Anecdotally it seems we briefly considered removing this endpoint in 2011 (r89398, reverted in r89399). Given its necessity for importing user scripts (at least until Gadgets 3.0), this probably still not viable. However, we could consider stripping it down significantly.

For example, we could remove:

  • support for maxage and smaxage parameters. (We already cache by default, and limit the amount of caching, and purge canonical importScript-made URLs. There is no need for anyone to shorten their own cache, or to ask to increase it which we automatically ignore).
  • support for content besides js or css. (Use API for general wikitext/source retrieval.)
  • support for non-public revisions. (Use API for general wikitext/source retrieval.)
  • support for oldid parameter. (Use API for general wikitext/source retrieval.)
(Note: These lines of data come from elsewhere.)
(** * A model of [vector.h]: [RawMemory<T>] and [Vector<T>]

    The two class templates of [src/advanced-vector/vector.h] are embedded
    as programs of a small state-and-exception monad over an explicit store:

    - the free store maps block identifiers to arrays of cells; a cell is
      either raw storage or holds a live object of the element type;
    - [Vector] objects live in an object store and are named by their
      address ([this]), so that [this != &rhs] can be evaluated;
    - every operation of the element type that may throw consults an
      oracle, indexed by a clock that counts such operations;
    - [assert] is active unless the build defines [NDEBUG].

    Outcomes separate a normal return, a propagating exception, and the
    fatal ends of a program (failed assertion, [std::terminate], undefined
    behaviour such as reading raw storage).

    A block is an array of cells, one per element. Counts are natural
    numbers, and the two products the code takes of them wrap as a
    [size_t] does: [size_ * 2] in [Emplace], and the byte count
    [n * sizeof(T)] in [Allocate], so that a request that wraps yields a
    block with fewer cells than were asked for. What the model leaves out:
    an operation of the element type that throws leaves its operands as
    they were. *)

From Stdlib Require Import NArith Lia.
From stdpp Require Import base option list gmap.
Definition INT32_MIN : Z := -2147483648.
Definition INT32_MAX : Z := 2147483647.
Definition INT64_MAX : Z := 9223372036854775807.

(** [std::int32_t] and [std::int64_t] arithmetic as the code writes it. *)
Notation "a +₃₂ b" := (i32 (a + b)) (at level 50, left associativity) : engine_scope.
Notation "a -₃₂ b" := (i32 (a - b)) (at level 50, left associativity) : engine_scope.
Notation "a *₃₂ b" := (i32 (a * b)) (at level 40, left associativity) : engine_scope.
Notation "a +₆₄ b" := (i64 (a + b)) (at level 50, left associativity) : engine_scope.
Notation "a -₆₄ b" := (i64 (a - b)) (at level 50, left associativity) : engine_scope.
Notation "a *₆₄ b" := (i64 (a * b)) (at level 40, left associativity) : engine_scope.

(** C++ integer division truncates towards zero. *)
Notation "a ÷ b" := (Z.quot a b) (at level 40, left associativity) : engine_scope.

(** * Errors *)

(** The exceptions the modelled code throws, with no payload: the messages are
    for the log only. [JsonError id] is the JSON library's exception with its
    documented number (101 a parse error, 302 and 304 type errors, 403 a
    missing key, ...). [UndefinedRead] is no exception of the code: it marks an
    out-of-range element access, which C++ leaves undefined. *)
Inductive exn : Type :=
| InvalidArgument
| LogicError
| OutOfRange
| RuntimeError
| JsonError (id : Z)
| UnknownStrategyError (name : string)
| UndefinedRead.
(* ===== verification/SymbolScale.v ===== *)
(** symbolScale.cppm: the sorted symbol table, its binary search, and the two
    scales read from it. *)
From S2P Require Import Prelude.

Record Entry : Type := mkEntry { entry_symbol : string; scale : Z; priceScale : Z }.

Definition kTable : list Entry :=
  [ mkEntry "AUDNZD"          10  100000;
    mkEntry "AUDUSD"          10  100000;
    mkEntry "AUSIDXAUD"      100     100;
    mkEntry "BRENTCMDUSD"    100     100;
    mkEntry "COPPERCMDUSD"   100     100;
    mkEntry "DEUIDXEUR"      100     100;
    mkEntry "EURAUD"          10  100000;
    mkEntry "EURCHF"          10  100000;
    mkEntry "EURGBP"          10  100000;
    mkEntry "EURJPY"          10    1000;
    mkEntry "EURNOK"          10  100000;
    mkEntry "EURUSD"          10  100000;
    mkEntry "FRAIDXEUR"      100     100;
    mkEntry "GBPJPY"          10    1000;
    mkEntry "GBPUSD"          10  100000;
    mkEntry "GBRIDXGBP"      100     100;
    mkEntry "HKGIDXHKD"      100     100;
    mkEntry "JPNIDXJPY"      100     100;
    mkEntry "LIGHTCMDUSD"    100     100;
    mkEntry "NZDUSD"          10  100000;
    mkEntry "USA30IDXUSD"    100     100;
    mkEntry "USA500IDXUSD"   100     100;
    mkEntry "USATECHIDXUSD"  100     100;
    mkEntry "USDCAD"          10  100000;
    mkEntry "USDCHF"          10  100000;
    mkEntry "USDJPY"          10    1000;
    mkEntry "USDSEK"          10  100000;
    mkEntry "XAGUSD"        1000    1000;
    mkEntry "XAUUSD"        1000    1000 ]%string.

Definition kUnknown : Z := 0.

Definition findEntry (symbol : string) : option Entry :=
  table_search entry_symbol kTable symbol.

Definition get (symbol : string) : Z :=
  match findEntry symbol with Some entry => scale entry | None => kUnknown end.

Definition getPriceScale (symbol : string) : Z :=
  match findEntry symbol with Some entry => priceScale entry | None => kUnknown end.

(** The [static_assert] under the table. *)
Lemma scale_table_sorted : table_sorted entry_symbol kTable = true.
Proof. vm_compute. reflexivity. Qed.

Lemma findEntry_find s :
  findEntry s = List.find (fun e => String.eqb (entry_symbol e) s) kTable.
Proof. apply table_search_find, scale_table_sorted. Qed.

Lemma findEntry_in s e : findEntry s = Some e -> e ∈ kTable /\ entry_symbol e = s.
Proof.
  rewrite findEntry_find. intros [Hin Heq]%List.find_some.
  split; [now apply list_elem_of_In | now apply String.eqb_eq].
Qed.

(** Every scale in the table is a multiple of ten, at most a thousand. *)
Lemma get_cases s : get s = 0 \/ get s = 10 \/ get s = 100 \/ get s = 1000.
Proof.
  unfold get. destruct (findEntry s) as [e|] eqn:E; [|auto].
  apply findEntry_in in E as [Hin _].
  assert (forallb (fun e => (scale e =? 10) || (scale e =? 100) || (scale e =? 1000))%bool
    kTable = true) as Hall by (vm_compute; reflexivity).
  rewrite forallb_forall in Hall. apply list_elem_of_In in Hin.
  specialize (Hall e Hin). zbool. tauto.
Qed.

(** The binary search over the symbol table returns exactly what a linear
    scan of the table returns, for every symbol, known or not, and five probes
    are enough (a fuel of five gives the same answer), as the comment on the
    loop says. *)
Theorem findEntry_linear (s : string) :
  findEntry s = List.find (fun e => String.eqb (entry_symbol e) s) kTable /\
  table_search_from entry_symbol 5 kTable s 0 (length kTable) = findEntry s.
Proof.
  rewrite findEntry_find. split; [done|].
  apply table_search_from_find; [apply scale_table_sorted|vm_compute; lia].
Qed.
Lemma swing_pivots_decide_witness :
  exists r, SwingPivots.isSwingHighAt [flat_bar 0 100; flat_bar 1 110; flat_bar 2 100] 1 1 = Ok r /\
    (r = true <-> SwingPivots.pivot_at (fun b b' => high b' < high b)
       [flat_bar 0 100; flat_bar 1 110; flat_bar 2 100] 1 1).
Proof.
  apply (swing_pivots_decide [flat_bar 0 100; flat_bar 1 110; flat_bar 2 100] 1 1);
    simpl; lia.
Defined.
(** The body of the per-spec loop: build, then roll the window. *)
Definition update_one (tick : PriceData) (spec : SeriesSpec) (series : list OhlcObject)
    : result (list OhlcObject) :=
  series <~ calculateOHLC tick (ask tick) (minutes (ssMinutes spec)) series (ssCount spec);
  let cap := Z.to_nat (ssCount spec) in
  Ok (if (cap <? length series)%nat then last_n cap series else series).

Fixpoint update_series (tick : PriceData) (specs : list SeriesSpec)
    (all : list (list OhlcObject)) : result (list (list OhlcObject)) :=
  match specs, all with
  | spec :: specs', series :: all' =>
      series <~ update_one tick spec series;
      all' <~ update_series tick specs' all';
      Ok (series :: all')
  | _, _ => Ok all
  end.

(** [emplace] on a symbol's first tick, [resize] after a late registration. *)
Definition cold_series (n : nat) (known : option (list (list OhlcObject)))
    : list (list OhlcObject) :=
  let all := default (replicate n []) known in
  all ++ replicate (n - length all) [].

Definition update_ohlc (st : BarStore) (tick : PriceData) : result BarStore :=
  match specs_ st with
  | [] => Ok st
  | specs =>
      let all := cold_series (length specs) (bySymbol_ st !! symbol tick) in
      all <~ update_series tick specs all;
      Ok (mkBarStore specs (<[symbol tick := all]> (bySymbol_ st))
            (rangeSpecs_ st) (rangeBySymbol_ st))
  end.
Change 676646 had a related patch set uploaded (by Krinkle; author: Krinkle):

[mediawiki/core@master] RawAction: Simplify and stricten the $privateCache check

https://gerrit.wikimedia.org/r/676646

Change 676647 had a related patch set uploaded (by Krinkle; author: Krinkle):

[mediawiki/core@master] RawAction: Ignore 'gen' query parameter for Content-Type

https://gerrit.wikimedia.org/r/676647

Change 676648 had a related patch set uploaded (by Krinkle; author: Krinkle):

[mediawiki/core@master] RawAction: Handle 40x errors earlier in the code

https://gerrit.wikimedia.org/r/676648

Change 676649 had a related patch set uploaded (by Krinkle; author: Krinkle):

[mediawiki/core@master] RawAction: Use CDN maxage, remove wgForcedRawSMaxage, ignore maxage/smaxage

https://gerrit.wikimedia.org/r/676649

Random note:

… at WMF, about 30% of action=raw is spent computing EchoSeenTime, because of RawAction re-using OutputPage::checkLastModified, which Echo hooks into to decide whether to miss the browser cache to show you an Echo bell - except those don't appear on things like action=raw or action=render.

It would be good to have usage statistics and go through the API deprecation process for any breaking changes because action=raw effectively is an API. There are some legacy bots (including a few run by yours truly :() that still use it because at the time they were written, it was the most straightforward way to get wikitext.

@Legoktm Sounds good yeah, let's do that. To confirm - this bot uses it to obtain the latest public plain unparsed wikitext, not e.g. for private wikis, deleted revisions, or with preprocessed template expansion? (Those are the features I'd like to deprecate, but not sure it is actually needed for this task specifically.)

Krinkle renamed this task from Misc changes to index.php?action=raw for perf and error logging to Make index.php?action=raw CDN cacheable for both logged-in and logged-out for import script use case.Oct 4 2022, 8:39 PM
Krinkle triaged this task as Medium priority.